Cyril Race – a handsome politician who shows romantic interest in Edith. However he cuts ties with her once she becomes a militant and eventually votes against the conciliation bill showing his true feelings.

Robbie Colquhoun – Edith’s friend from childhood who has been in love with her for years but does not earn her affection until she discovers he supports the suffrage cause.

Joe Whittle – Sally’s boyfriend who accompanies her to suffrage meetings but does not support the cause. Sally’s involvement becomes an irreconcilable difference between them, as he wants to get married and Sally does not. Sally is not overly hurt when he moves on.

Monty Cartairs – Edith’s brother who mocks the movement at first believing all militants to be unfeminine. He meets Lady Hill abroad and is taken aback by her grace and beauty believing her to be someone else. He attends a WSPU meeting to see her and is shocked to discover his companion is the women he had lambasted for being unwomanly. He then converts to the cause.

== Themes and historical content==

The novel uses many real events both directly and indirectly. Many characters have real-life counterparts. Lady Geraldine Hill is meant to be Lady Constance Lytton, who disguises herself to experience forced feeding in prison.
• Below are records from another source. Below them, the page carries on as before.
(** The remaining quota counts down: when the requests of a client
    in one window, with distinct members and starting from an idle key,
    are fewer than [max], the next request is admitted too and its response
    carries X-RateLimit-Remaining = [max] minus the number of requests made
    so far, this one included. *)
Theorem remaining_counts_down `{Env} options key t_end arrivals last w :
  redis_ready w = true →
  redis_faults w = [] →
  in_one_window options key t_end (arrivals ++ [last]) →
  idle (RateLimiter.window_of options) t_end key (redis_keys w) →
  Z.of_nat (length arrivals) < RateLimiter.max_of options →
  NoDup (map (λ a, RateLimiter.member (at_time a) (draw a)) arrivals) →
  let served := serve (RateLimiter.rateLimiter options) (arrivals ++ [last]) w in
  Forall (λ r, r = Ok None) served.1 ∧
  res_headers (ctx served.2) !! "X-RateLimit-Remaining"
  = Some (pretty (RateLimiter.max_of options - Z.of_nat (length (arrivals ++ [last])))).
Proof.
  intros Hr Hf Hin Hidle Hlen Hnd served.
  assert (Hin1 : in_one_window options key t_end arrivals).
  { intros a Ha. apply Hin, elem_of_app. by left. }
  destruct (Hin last) as (Hkey & Hskip & Ht).
  { apply elem_of_app. right. apply elem_of_cons. by left. }
  destruct (serve_admits options key t_end arrivals w ∅ Hr Hf Hin1 Hidle)
    as (Hall & Hr1 & Hf1 & Hinv).
  { rewrite map_size_empty. lia. }
  assert (Hsize : size (record_all ∅ arrivals) = length arrivals).
  { rewrite record_all_size_fresh; [by rewrite map_size_empty|done|].
    intros a _. apply lookup_empty. }
  set (w1 := (serve (RateLimiter.rateLimiter options) arrivals w).2) in *.
  pose proof (rateLimiter_run options (ret tt) (arrive last w1) Hr1 Hf1 Hskip) as Hrun.
  assert (Hcount : requestCount options (arrive last w1) = Z.of_nat (length arrivals)).
  { rewrite requestCount_counted. cbn [ctx clock redis_keys arrive].
    by rewrite Hkey, (Hinv _ Ht), Hsize. }
  pose proof (limit_headers_lookup options (arrive last w1)) as (_ & Hrem & _).
  rewrite Hcount in Hrun, Hrem.
  rewrite bool_decide_eq_false_2 in Hrun by lia.
  subst served. rewrite serve_app. fold w1. cbn [serve fst snd].
  rewrite Hrun. cbn [fst snd]. split.
  - apply Forall_app. split; [exact Hall|]. by apply Forall_cons.
  - unfold bind, ret. cbn [snd ctx with_ctx]. rewrite Hrem.
    rewrite length_app. cbn [length]. do 2 f_equal. lia.
Qed.

Lemma remaining_counts_down_witness :
  res_headers
    (ctx (serve (@RateLimiter.rateLimiter Scenario.env Scenario.strict)
            (Scenario.burst 3 1000
             ++ [{| at_time := 4000; draw := "0.5"; request := Scenario.anonymous |}])
            (Scenario.world Scenario.anonymous 0)).2)
    !! "X-RateLimit-Remaining"
  = Some "6".
Proof.
  refine (proj2 (@remaining_counts_down Scenario.env Scenario.strict
    "rate-limit:unknown" 4000 (Scenario.burst 3 1000)
    {| at_time := 4000; draw := "0.5"; request := Scenario.anonymous |}
    (Scenario.world Scenario.anonymous 0) eq_refl eq_refl _ _ _ _)).
  - intros a Ha. cbn in Ha.
    repeat (apply elem_of_cons in Ha as [-> | Ha];
            [split; [by vm_compute|split; [reflexivity|]]; cbn; lia|]).
    by apply elem_of_nil in Ha.
  - apply idle_absent. reflexivity.
  - cbn. lia.
  - refine (bool_decide_unpack _ _). vm_compute. exact I.
Defined.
Christina Amherst is Christabel Pankhurst the daughter of Emmeline Pankhurst – leaders of the WSPU, and Annie Carney is Annie Kenney one of the women who interrupted the Liberal Party meeting to ask about women’s rights. Specific events such as Black Friday and the Conciliation Bills are also represented, at times mirroring Votes for Women or echoing speeches made by the real-life counterparts to characters.

The novel makes use of religious themes to create a conversion novel. Visceral experiences push Edith to revise her moral zeitgeist and social standards. The novel sets out to garner sympathy for the militant suffragettes by humanizing the movement and relating in a sentimental writing style already familiar to her readers. The novel combines sentimentalism and realism to contrast the women’s lives before and after involvement with the suffrage movement.